• [Problem] Here are some records; copy every line that holds the word "Inductive".

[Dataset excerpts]
(** * A shallow embedding of AI-PDF-Simplifier (src/app.py, src/pdf_text_extractor.py)

    Python strings are modelled as lists of Unicode code points ([pystr]).
    The pieces of the standard library the program calls ([str.split],
    [str.replace], [str.strip], [str.lstrip], [textwrap.wrap]) are modelled
    after their CPython definitions; the program's own functions are
    translated line by line. *)

From Stdlib Require Import String Ascii List NArith ZArith Lia Bool.
Import ListNotations.

Open Scope list_scope.

(** ** Python strings *)

Definition pychar := N.
Definition pystr := list pychar.

(** A Python string literal written with ASCII characters. *)
Definition lit (s : string) : pystr := map N_of_ascii (list_ascii_of_string s).

(** [s.startswith(p)] *)
Fixpoint startswith (p s : pystr) : bool :=
  match p with
  | [] => true
  | c :: p' =>
      match s with
      | [] => false
      | d :: s' => N.eqb c d && startswith p' s'
      end
  end.

(** [sub in s] *)
Fixpoint str_in (sub s : pystr) : bool :=
  startswith sub s ||
  match s with
  | [] => false
  | _ :: s' => str_in sub s'
  end.

(** The first occurrence of [sep] in [s]: the text before it and the text
    after it (the search [str.split] and [str.replace] perform, left to
    right). *)
Fixpoint partition_first (sep s : pystr) : option (pystr * pystr) :=
  if startswith sep s then Some ([], skipn (length sep) s)
  else
    match s with
    | [] => None
    | c :: s' =>
        match partition_first sep s' with
        | Some (a, b) => Some (c :: a, b)
        | None => None
        end
    end.

(** [s.split(sep)] for a non-empty [sep] (every separator of the program is
    a non-empty literal).  Each round consumes at least one character, so
    [length s + 1] rounds are enough. *)
Fixpoint split_go (fuel : nat) (sep s : pystr) : list pystr :=
  match fuel with
  | O => [s]
  | S f =>
      match partition_first sep s with
      | None => [s]
      | Some (a, b) => a :: split_go f sep b
      end
  end.

Definition py_split (sep s : pystr) : list pystr := split_go (S (length s)) sep s.

(** [s.replace(old, new)] for a non-empty [old]. *)
Fixpoint replace_go (fuel : nat) (old new s : pystr) : pystr :=
  match fuel with
  | O => s
  | S f =>
      match partition_first old s with
      | None => s
      | Some (a, b) => a ++ new ++ replace_go f old new b
      end
  end.

Definition py_replace (old new s : pystr) : pystr :=
  replace_go (S (length s)) old new s.

(** [str.isspace] on one code point (CPython's [Py_UNICODE_ISSPACE]). *)
Definition is_py_space (c : pychar) : bool :=
  ((9 <=? c) && (c <=? 13))%N || ((28 <=? c) && (c <=? 32))%N ||
  N.eqb c 133 || N.eqb c 160 || N.eqb c 5760 ||
  ((8192 <=? c) && (c <=? 8202))%N ||
  N.eqb c 8232 || N.eqb c 8233 || N.eqb c 8239 || N.eqb c 8287 ||
  N.eqb c 12288.

Fixpoint drop_while (p : pychar -> bool) (s : pystr) : pystr :=
  match s with
  | [] => []
  | c :: s' => if p c then drop_while p s' else s
  end.

Definition is_nil {A} (l : list A) : bool :=
  match l with [] => true | _ => false end.

(** [s.strip()] *)
Definition py_strip (s : pystr) : pystr :=
  rev (drop_while is_py_space (rev (drop_while is_py_space s))).

(** [s.lstrip(chars)] *)
Definition py_lstrip_chars (chars s : pystr) : pystr :=
  drop_while (fun c => existsb (N.eqb c) chars) s.

(** Option bind, the [IndexError] of [xs[i]] being [None]. *)
Notation "'let*' x := e 'in' k" :=
  (match e with Some x => k | None => None end)
  (at level 200, x name, e at level 100, k at level 200).

(** ** Section splitting (src/app.py, lines 248-250) *)

Definition SEC1 : pystr := lit "=== SECTION 1: SIMPLIFIED TEXT ===".
Definition SEC2_MARK : pystr := lit "=== SECTION 2".
Definition SEC2 : pystr := lit "=== SECTION 2: BULLET POINT SUMMARY ===".
Definition SEC3_MARK : pystr := lit "=== SECTION 3".
Definition SEC3 : pystr := lit "=== SECTION 3: GLOSSARY ===".

Record SectionBundle := mkBundle {
  simplified : pystr;
  bullets : pystr;
  glossary : pystr
}.

(** [None] is the [IndexError] raised by one of the [[1]] subscripts; in the
    handler it is caught by the surrounding [except Exception] and reported
    with [st.error]. *)
Definition split_sections (output : pystr) : option SectionBundle :=
  let* s0 := nth_error (py_split SEC2_MARK output) 0 in
  let simplified := py_strip (py_replace SEC1 [] s0) in
  let* s1 := nth_error (py_split SEC2 output) 1 in
  let* b0 := nth_error (py_split SEC3_MARK s1) 0 in
  let bullets := py_strip b0 in
  let* g1 := nth_error (py_split SEC3 output) 1 in
  let glossary := py_strip g1 in
  Some (mkBundle simplified bullets glossary).

(** The text before the first occurrence of [sep], the whole text when
    there is none: [s.split(sep)[0]]. *)
Definition before_first (sep s : pystr) : pystr :=
  match partition_first sep s with
  | Some (a, _) => a
  | None => s
  end.

(** No occurrence of [sep] starts inside [x] when [x] is followed by [t]. *)
Fixpoint occ_free (sep x t : pystr) : bool :=
  match x with
  | [] => true
  | c :: x' => negb (startswith sep (c :: x' ++ t)) && occ_free sep x' t
  end.

Definition EQ_SIGN : pychar := 61%N.

(** No two consecutive [=] characters. *)
Fixpoint no_double_eq (x : pystr) : bool :=
  match x with
  | a :: ((b :: _) as r) => negb (N.eqb a EQ_SIGN && N.eqb b EQ_SIGN) && no_double_eq r
  | _ => true
  end.

(** A section body as the delimiter protocol expects it: no [==] inside
    (so no delimiter line inside), and not starting with [=] or a space,
    which would continue the delimiter line it follows. *)
Definition plain_body (x : pystr) : bool :=
  no_double_eq x &&
  match x with
  | c :: _ => negb (N.eqb c EQ_SIGN) && negb (N.eqb c 32)
  | [] => true
  end.

(** The end of the blob or the start of a delimiter line. *)
Definition delim_start (t : pystr) : bool := is_nil t || startswith (lit "=== ") t.

(** What may follow a delimiter in a blob built from plain bodies: the end,
    a character other than [=] and space, or the next delimiter. *)
Definition delim_follow (u : pystr) : bool :=
  match u with
  | [] => true
  | c :: _ => negb (N.eqb c EQ_SIGN) && negb (N.eqb c 32) || startswith (lit "=== ") u
  end.

(** ** Native text extraction (src/app.py lines 108-123 and
    src/pdf_text_extractor.py lines 4-19) *)

(** What pdfplumber's [page.extract_text()] does on one page: it returns a
    string or [None], or it raises. *)
Inductive page :=
| Page (content : option pystr)
| PageRaises.

(** What [pdfplumber.open] does on the input: it raises, or it yields the
    pages in page order. *)
Inductive pdf_source :=
| OpenFails
| Pdf (pages : list page).

Definition NL : pystr := [10%N].

(** The [for page in pdf.pages] loop shared by both functions; [None] is an
    exception escaping the loop. *)
Fixpoint extract_pages (pages : list page) (text : pystr) : option pystr :=
  match pages with
  | [] => Some text
  | PageRaises :: _ => None
  | Page content :: rest =>
      let text' :=
        match content with
        | Some ((_ :: _) as s) => text ++ s ++ NL   (* if content: *)
        | _ => text
        end in
      extract_pages rest text'
  end.

Module App.
(** [extract_pdf_text] of src/app.py: the [except] branch returns the empty string. *)
Definition extract_pdf_text (uploaded_file : pdf_source) : pystr :=
  match uploaded_file with
  | OpenFails => []
  | Pdf pages =>
      match extract_pages pages [] with
      | Some text => text
      | None => []
      end
  end.
End App.

Module PdfTextExtractor.
(** [extract_pdf_text] of src/pdf_text_extractor.py: the [except] branch
    returns [None]. *)
Definition extract_pdf_text (file_path : pdf_source) : option pystr :=
  match file_path with
  | OpenFails => None
  | Pdf pages => extract_pages pages []
  end.
End PdfTextExtractor.

(** The page-by-page reading of the spec, used to state what the two
    functions compute: a page that did not raise, and the non-empty page
    texts in page order. *)
Definition page_ok (p : page) : bool :=
  match p with PageRaises => false | Page _ => true end.

Fixpoint page_fragments (pages : list page) : list pystr :=
  match pages with
  | [] => []
  | Page (Some ((_ :: _) as s)) :: rest => s :: page_fragments rest
  | _ :: rest => page_fragments rest
  end.

Definition native_text (pages : list page) : pystr :=
  concat (map (fun s => s ++ NL) (page_fragments pages)).

(** ** [textwrap.wrap(text, width)] with the default [TextWrapper] options
    (CPython 3.10 and later): [expand_tabs], [replace_whitespace],
    [drop_whitespace], [break_long_words] and [break_on_hyphens] all on,
    no indents, no [max_lines]. *)

Section Textwrap.

(** Python's [str.isalnum] and [str.isdecimal] on one code point: the
    Unicode database the regular expressions [\w] and [\d] consult. *)
Variable is_alnum : pychar -> bool.
Variable is_decimal : pychar -> bool.

(** [textwrap._whitespace = '\t\n\x0b\x0c\r '] *)
Definition is_tw_space (c : pychar) : bool :=
  ((9 <=? c) && (c <=? 13))%N || N.eqb c 32.

(** [\w], [letter = [^\d\W]] and [word_punct]: [\w] or one of the characters 33, 34, 39, 38, 46, 44, 63 (! double-quote apostrophe & . , ?). *)
Definition is_word (c : pychar) : bool := is_alnum c || N.eqb c 95.
Definition is_letter (c : pychar) : bool := is_word c && negb (is_decimal c).
Definition is_word_punct (c : pychar) : bool :=
  is_word c || existsb (N.eqb c) [33; 34; 39; 38; 46; 44; 63]%N.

• [Response]
Inductive page :=
Inductive pdf_source :=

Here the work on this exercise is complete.